Publisher Recalls Novel After Passages Discovered Mimicking Bond, James Bond
By JEFFREY A. TRACHTENBERG - Wall Street Journal
The biggest mystery in Q.R. Markham's new spy novel "Assassin of Secrets," it turns out, is the number of books the author borrowed from.The book is a thriller about an elite CIA agent chasing a shadowy international group of assassins. But Tuesday, publisher Little, Brown & Co. recalled all 6,500 copies of the novel on the grounds that passages were "lifted" from other books. One sharp-eyed observer says he had identified at least 13 novels with similar material.
Little, Brown hasn't put a number on it, saying just that many passages in the book were "taken from a variety of classic and contemporary spy novels." But it is still early: the book was published Nov. 3 and similarities were only discovered since then.

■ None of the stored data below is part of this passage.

(* ===== verification/ForkTreeDesc.v ===== *)
(** * The fork tree: finalizing a root with a descendant

    [finalize_with_descendent_if], which the authority sets of GRANDPA use: a
    root is finalized with the first block that is it or descends from it, past
    no other block of the tree. *)

From S2P Require Import Prelude ForkTree ForkTreeFacts ForkTreeImport ForkTreeFinal ForkTreeSim ForkTreeFind.

Section Desc.
Context {H V E : Type} `{EqDecision H} {is_descendent_of : H -> H -> bool + E} {anc : H -> H -> bool} {num : H -> Z}.
Context `{HA : !Ancestry is_descendent_of anc num}.
Local Abbreviation Node := (Node H V).
Local Abbreviation Tree := (@ForkTree H V).
Local Abbreviation Error := (ForkError E).
Local Abbreviation forest_ok := (forest_ok (V := V) (anc := anc) (num := num)).
Local Abbreviation node_ok := (node_ok (V := V) (anc := anc) (num := num)).
Local Abbreviation upto := (upto (anc := anc)).
Local Abbreviation implements := (implements (anc := anc) (num := num)).
Implicit Types (n m : Node) (ns cs : list Node) (e x : H * Z * V) (t : Tree).

Section Block.
Context (hash : H) (predicate : V -> bool).

(** *** The specification *)

(** A root of the tree that the block finalizes. *)
Definition finalizable (l : list (H * Z * V)) x : Prop :=
  Forall (fun e => ~ anc e.1.1 x.1.1) l /\ predicate x.2 /\ upto x.1.1 hash.

(** A block of the tree between them. *)
Definition between (l : list (H * Z * V)) x : Prop := Exists (fun y => anc x.1.1 y.1.1 /\ anc y.1.1 hash) l.

(** On the fork of the block, before or after it. *)
Definition on_fork (l : list (H * Z * V)) e : Prop :=
  upto hash e.1.1 \/ Exists (fun y => upto y.1.1 e.1.1 /\ upto y.1.1 hash) l.

#[global] Instance finalizable_dec l x : Decision (finalizable l x).
Proof using EqDecision0. unfold finalizable. apply _. Defined.
#[global] Instance between_dec l x : Decision (between l x).
Proof. unfold between. apply _. Defined.
#[global] Instance on_fork_dec l e : Decision (on_fork l e).
Proof using EqDecision0. unfold on_fork. apply _. Defined.

Definition spec_finalize_with_descendent_if (s : Blocks (V := V)) (r : FinalizationResult V + Error) (s' : Blocks (V := V)) : Prop :=
  if above (finalized s) (num hash) then
    match list_find (finalizable (blocks s)) (blocks s) with
    | Some (_, x) =>
        if decide (between (blocks s) x) then r = inr UnfinalizedAncestor /\ s' = s
        else r = inl (Changed (Some x.2)) /\ finalized s' = Some (num hash) /\
             blocks s' ≡ₚ filter (fun e => anc x.1.1 e.1.1 /\ upto hash e.1.1) (blocks s)
    | None =>
        r = inl (if decide (Forall (on_fork (blocks s)) (blocks s)) then Unchanged else Changed None) /\
        finalized s' = Some (num hash) /\ blocks s' ≡ₚ filter (on_fork (blocks s)) (blocks s)
    end
  else r = inr Revert /\ s' = s.

(** *** The operation *)

Lemma ask_upto a b : (if num a <=? num b then ask (V := V) is_descendent_of a b else ret false) = ret (anc a b).
Proof using HA.
  rewrite ask_eq. destruct (num a <=? num b) eqn:Hle; [done|]. destruct (anc a b) eqn:Ha; [|done].
  apply Is_true_true_2, anc_number in Ha. lia.
Qed.

Lemma wp_finalized_by n (Q : bool -> Tree -> Prop) (R : Error -> Tree -> Prop) t :
  node_ok n ->
  (~ upto (n_hash n) hash -> Q false t) ->
  (upto (n_hash n) hash -> (forall c, c ∈ n_children n -> ~ anc (n_hash c) hash) -> Q true t) ->
  (upto (n_hash n) hash -> (exists c, c ∈ n_children n /\ anc (n_hash c) hash) -> R UnfinalizedAncestor t) ->
  wp (finalized_by is_descendent_of hash (num hash) n) Q R t.
Proof using HA.
  intros (_ & _ & Hcs)%node_ok_iff HF HT HE. unfold finalized_by. ft_steps.
  replace (if decide (n_hash n = hash) then _ else _) with (ret (S := Tree) (E := Error) (bool_decide (upto (n_hash n) hash))).
  2: { rewrite ask_eq. case_decide as Heq; case_bool_decide as Hup; [done|by destruct Hup; left|..]; f_equal.
       - destruct Hup as [?|Ha]; [done|]. by rewrite (Is_true_true_1 _ Ha).
       - destruct (anc (n_hash n) hash) eqn:Ha; [|done]. destruct Hup. right. by rewrite Ha. }
  ft_steps. case_bool_decide as Hup; ft_steps; [|by apply HF].
  apply (wp_for_none (fun c => anc (n_hash c) hash) UnfinalizedAncestor).
  - intros c Hc. assert (node_ok c) as (-> & _)%node_ok_iff by by eapply forest_ok_elem. by rewrite ask_upto.
  - intros Hno. ft_steps. by apply HT.
  - by apply HE.
Qed.

Lemma wp_first_finalized i ns (Q : option (nat * Node) -> Tree -> Prop) (R : Error -> Tree -> Prop) t :
  Forall node_ok ns ->
  (forall j n, ns !! j = Some n -> predicate (n_data n) -> upto (n_hash n) hash ->
     (forall c, c ∈ n_children n -> ~ anc (n_hash c) hash) -> Q (Some ((i + j)%nat, n)) t) ->
  (forall n, n ∈ ns -> predicate (n_data n) -> upto (n_hash n) hash ->
     (exists c, c ∈ n_children n /\ anc (n_hash c) hash) -> R UnfinalizedAncestor t) ->
  ((forall n, n ∈ ns -> predicate (n_data n) -> ~ upto (n_hash n) hash) -> Q None t) ->
  wp (first_finalized is_descendent_of i hash (num hash) (total predicate) ns) Q R t.
Proof using HA.
  intros Hns. revert i. induction Hns as [|n ns Hn _ IH]; intros i HS HE HN; simpl; ft_steps.
  { apply HN. by intros n ?%not_elem_of_nil. }
  assert (~ (predicate (n_data n) /\ upto (n_hash n) hash) ->
    wp (first_finalized is_descendent_of (S i) hash (num hash) (total predicate) ns) Q R t) as Hnext.
  { intros Hno. apply IH.
    - intros j m Hj. specialize (HS (S j) m). rewrite <- Nat.add_succ_comm in HS. by apply HS.
    - intros m Hm. apply HE. by right.
    - intros Hall. apply HN. intros m [->|Hm]%elem_of_cons; [tauto|by apply Hall]. }
  unfold total at 1. ft_steps. destruct (predicate (n_data n)) eqn:Hp; ft_steps; [|apply Hnext; by intros [[] _]].
  apply wp_finalized_by; [done|intros Hup; ft_steps|intros Hup Hno; ft_steps|intros Hup Hex].
  - apply Hnext. by intros [_ ?].
  - specialize (HS 0%nat n). rewrite Nat.add_0_r in HS. apply HS; [done|by rewrite Hp|done..].
  - apply (HE n); [by left|by rewrite Hp|done..].
Qed.

(** *** Roots and blocks *)

(** A test of the roots that decides alike for all that is under a root. *)
Lemma entries_filter (f : Node -> bool) (P : H * Z * V -> Prop) `{!forall e, Decision (P e)} ns :
  (forall n e, n ∈ ns -> e ∈ node_entries n -> f n <-> P e) ->
  entries (filter f ns) = filter P (entries ns) /\ (forallb f ns = true <-> Forall P (entries ns)).
Proof.
  induction ns as [|n ns IH]; intros Hf; [done|]. destruct IH as [Heq Hall]; [set_solver|].
  rewrite filter_cons, entries_cons, filter_app, <- Heq, Forall_app, <- Hall. simpl. rewrite andb_true_iff.
  assert (forall e, e ∈ node_entries n -> f n <-> P e) as Hn by set_solver. case_decide as Hfn.
  - rewrite (filter_every P (node_entries n)) by (intros e He; by apply (Hn e He)). split; [done|].
    rewrite (Is_true_true_1 _ Hfn), Forall_forall. split; [|naive_solver]. intros [_ ?]. split; [|done]. intros e He. by apply (Hn e He).
  - rewrite (filter_none P (node_entries n)) by (intros e He ?; by apply Hfn, (Hn e He)). split; [done|].
    split; [intros [Hft _]; destruct Hfn; by rewrite Hft|]. intros [Hp _]. rewrite Forall_forall in Hp.
    destruct Hfn. apply (Hn (entry n)); [apply entry_in_node|]. apply Hp, entry_in_node.
Qed.

Lemma root_iff ns x :
  forest_ok ns -> x ∈ entries ns -> Forall (fun e => ~ anc e.1.1 x.1.1) (entries ns) <-> exists n, n ∈ ns /\ x = entry n.
Proof using HA.
  intros Hns Hx. rewrite Forall_forall. split.
  - intros Hno. apply elem_of_entries in Hx as (n & Hn & [Heq|Hx]%elem_of_node_entries); [by exists n|].
    pose proof (forest_ok_elem _ _ Hns Hn) as (_ & Hd & _)%node_ok_iff.
    destruct (Hno (entry n)); [by apply elem_of_forest|]. by apply Hd.
  - intros (n & Hn & ->) e He. by eapply root_has_no_ancestor.
Qed.

Lemma one_root ns n m : forest_ok ns -> n ∈ ns -> m ∈ ns -> upto (n_hash n) hash -> upto (n_hash m) hash -> n = m.
Proof using HA.
  intros Hns Hn Hm Hnu Hmu. destruct (upto_linear _ _ _ Hnu Hmu) as [Hup|Ha].
  - eapply (same_root _ n m (entry n) (entry m)); eauto using entry_in_node.
  - symmetry. eapply (same_root _ m n (entry m) (entry n)); eauto using entry_in_node. by right.
Qed.

Lemma find_finalizable ns n :
  forest_ok ns -> n ∈ ns -> predicate (n_data n) -> upto (n_hash n) hash ->
  exists i, list_find (finalizable (entries ns)) (entries ns) = Some (i, entry n).
Proof using HA.
  intros Hns Hn Hp Hup. destruct (list_find_elem_of (finalizable (entries ns)) (entries ns) (entry n)) as [[i x] Hf].
  - by apply elem_of_forest.
  - split_and!; [|done..]. apply root_iff; eauto using elem_of_forest.
  - exists i. rewrite Hf. apply list_find_Some in Hf as (Hi & (Hroot & _ & Hxup) & _). apply list_elem_of_lookup_2 in Hi.
    apply root_iff in Hroot as (m & Hm & ->); [|done..]. by rewrite (one_root ns n m).
Qed.

Lemma find_not_finalizable ns :
  forest_ok ns -> (forall n, n ∈ ns -> predicate (n_data n) -> ~ upto (n_hash n) hash) ->
  list_find (finalizable (entries ns)) (entries ns) = None.
Proof using HA.
  intros Hns Hno. apply list_find_None, Forall_forall. intros x Hx (Hroot & Hp & Hup).
  apply root_iff in Hroot as (n & Hn & ->); [|done..]. by eapply Hno.
Qed.

Lemma between_iff ns n :
  forest_ok ns -> n ∈ ns -> between (entries ns) (entry n) <-> exists c, c ∈ n_children n /\ anc (n_hash c) hash.
Proof using HA.
  intros Hns Hn. pose proof (forest_ok_elem _ _ Hns Hn) as (_ & Hd & Hcs)%node_ok_iff.
  unfold between. rewrite Exists_exists. split.
  - intros (y & (m & Hm & Hy)%elem_of_entries & Ha & Hah). simpl in Ha.
    assert (n = m) as <- by (eapply (same_root ns n m (entry n) y); eauto using entry_in_node; by right).
    apply elem_of_node_entries in Hy as [->|(c & Hc & Hy)%elem_of_entries]; [by apply anc_irrefl in Ha|].
    exists c. split; [done|]. eapply upto_anc; [|exact Hah]. eapply node_ok_upto; [|done]. by eapply forest_ok_elem.
  - intros (c & Hc & Ha). assert (entry c ∈ entries (n_children n)) as Hin by by apply elem_of_forest.
    exists (entry c). split_and!; [|by apply (Hd (entry c))|done]. apply elem_of_entries. exists n.
    split; [done|]. apply elem_of_node_entries. by right.
Qed.

(** *** What is kept *)

(** The test of the loop over the roots. *)
Definition keep n : bool := bool_decide (upto hash (n_hash n) \/ anc (n_hash n) hash).

Lemma keep_test n :
  node_ok n ->
  (let! after := (if num hash <? n_number n then ask (V := V) is_descendent_of hash (n_hash n) else ret false) in
   if (after : bool) || ((n_number n =? num hash) && bool_decide (n_hash n = hash)) then ret true
   else ask is_descendent_of (n_hash n) hash) = ret (keep n).
Proof using HA.
  intros (-> & _)%node_ok_iff. rewrite ask_below, ask_eq. unfold bind, ret. simpl.
  replace (anc hash (n_hash n) || _) with (bool_decide (upto hash (n_hash n))).
  - unfold keep. case_bool_decide as Hup; [by rewrite bool_decide_true by by left|]. f_equal.
    destruct (anc (n_hash n) hash) eqn:Ha.
    + by rewrite bool_decide_true by by right.
    + rewrite bool_decide_false; [done|]. by intros [?|[]].
  - case_bool_decide as Hup; symmetry.
    + destruct Hup as [<-|Ha]; [|by rewrite (Is_true_true_1 _ Ha)]. by rewrite Z.eqb_refl, bool_decide_true, orb_true_r.
    + apply orb_false_iff. split; [destruct (anc hash (n_hash n)) eqn:Ha; [|done]; destruct Hup; right; by rewrite Ha|].
      rewrite bool_decide_false; [by rewrite andb_false_r|]. intros Heq. apply Hup. by left.
Qed.

Lemma keep_on_fork ns n e : forest_ok ns -> n ∈ ns -> e ∈ node_entries n -> keep n <-> on_fork (entries ns) e.
Proof using HA.
  intros Hns Hn He. assert (upto (n_hash n) e.1.1) as Hne by (eapply node_ok_upto; [by eapply forest_ok_elem|done]).
  unfold keep. rewrite bool_decide_spec. split.
  - intros [Hup|Ha]; [left; by eapply upto_trans|]. right. apply Exists_exists. exists (entry n).
    split_and!; [by apply elem_of_forest|done|by right].
  - intros [Hup|(y & (m & Hm & Hy)%elem_of_entries & Hye & Hyh)%Exists_exists].
    + destruct (upto_linear _ _ _ Hne Hup) as [[Heq|?]|?]; [left; by left|by right|left; by right].
    + assert (m = n) as -> by (eapply (same_root ns m n y e); eauto).
      destruct (upto_trans _ _ _ (node_ok_upto _ _ (forest_ok_elem _ _ Hns Hm) Hy) Hyh); [left; by left|by right].
Qed.

(** Under the finalized root. *)
Lemma keep_below n c e :
  node_ok n -> c ∈ n_children n -> (forall c, c ∈ n_children n -> ~ anc (n_hash c) hash) ->
  e ∈ node_entries c -> keep c <-> anc (n_hash n) e.1.1 /\ upto hash e.1.1.
Proof using HA.
  intros (_ & Hd & Hcs)%node_ok_iff Hc Hno He.
  assert (upto (n_hash c) e.1.1) as Hce by (eapply node_ok_upto; [by eapply forest_ok_elem|done]).
  assert (anc (n_hash n) e.1.1) as Hane by (apply Hd, elem_of_entries; eauto).
  unfold keep. rewrite bool_decide_spec. split.
  - intros [Hup|Ha]; [|by destruct (Hno c)]. split; [done|]. by eapply upto_trans.
  - intros [_ Hup]. left. destruct (upto_linear _ _ _ Hce Hup) as [[Heq|Ha]|?]; [by left| |by right]. by destruct (Hno c).
Qed.

Lemma filter_under ns i n :
  forest_ok ns -> ns !! i = Some n ->
  filter (fun e => anc (n_hash n) e.1.1 /\ upto hash e.1.1) (entries ns) ≡ₚ
  filter (fun e => anc (n_hash n) e.1.1 /\ upto hash e.1.1) (entries (n_children n)).
Proof using HA.
  intros Hns Hi. rewrite <- (list_filter_filter_l _ (fun e => anc (n_hash n) e.1.1)) by naive_solver.
  by rewrite (filter_root (n_hash n) ns i n Hns Hi).
Qed.

Lemma finalize_with_descendent_if_implements t :
  forest_ok (roots t) ->
  implements (finalize_with_descendent_if is_descendent_of hash (num hash) (total predicate)) spec_finalize_with_descendent_if t.
Proof using HA.
  intros Ht. unfold implements, finalize_with_descendent_if. ft_steps.
  apply wp_ensure_above; unfold spec_finalize_with_descendent_if; simpl; intros ->; [|done]. ft_steps.
  apply wp_first_finalized; [apply Ht|intros i n Hi Hp Hup Hno|intros n Hn Hp Hup Hex|intros Hno]; ft_steps.
  - assert (n ∈ roots t) as Hn by by apply list_elem_of_lookup_2 in Hi.
    pose proof (forest_ok_elem _ _ Ht Hn) as Hnok. pose proof Hnok as (_ & _ & Hcs)%node_ok_iff.
    eapply wp_finalize_root_at; [done|]. ft_steps. simpl.
    apply (wp_retain_roots keep); [intros c Hc; apply keep_test; by eapply forest_ok_elem|]. ft_steps. simpl.
    split; [by apply forest_ok_filter|]. destruct (find_finalizable _ _ Ht Hn Hp Hup) as [j ->].
    rewrite decide_False by (rewrite between_iff by done; naive_solver). split_and!; [done..|].
    etrans; [|symmetry; exact (filter_under _ _ _ Ht Hi)].
    destruct (entries_filter keep (fun e => anc (n_hash n) e.1.1 /\ upto hash e.1.1) (n_children n)) as [-> _]; [|done].
    intros c e Hc He. by apply keep_below.
  - destruct (find_finalizable _ _ Ht Hn Hp Hup) as [j ->]. rewrite decide_True by by apply between_iff. done.
  - apply (wp_retain_roots keep); [intros c Hc; apply keep_test; by eapply forest_ok_elem|]. ft_steps. simpl.
    split; [by apply forest_ok_filter|]. rewrite find_not_finalizable by done.
    destruct (entries_filter keep (on_fork (entries (roots t))) (roots t)) as [-> Hall]; [intros; by apply keep_on_fork|].
    split_and!; [|done..]. f_equal. apply changed_or_not_iff. by rewrite negb_false_iff.
Qed.
End Block.
End Desc.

One example, noted by spy novelist Jeremy Duns, is this passage from "Assassin of Secrets": "Then he saw her, behind the fountain, a small light, dim but growing to illuminate her as she stood naked but for a thin, translucent nightdress; her hair undone and falling to her waist—hair and the thin material moving and blowing as though caught in a silent zephyr." The same sentence appears precisely in "License Renewed," a James Bond novel by John Gardner, a search of Google Books shows.
As to the author, he could be a character in a mystery novel. "Assassin of Secrets" is credited to Q.R. Markham, which Little, Brown says is a pseudonym for the poet Quentin Rowan. Mr. Rowan's writing has appeared in The Paris Review and the compilation "Best American Poetry 1996." He is also a small investor in Brooklyn, N.Y., bookstore Spoonbill & Sugartown, where a spy-themed book party for "Assassin of Secrets" was held last Friday.
Mr. Rowan couldn't be reached for comment.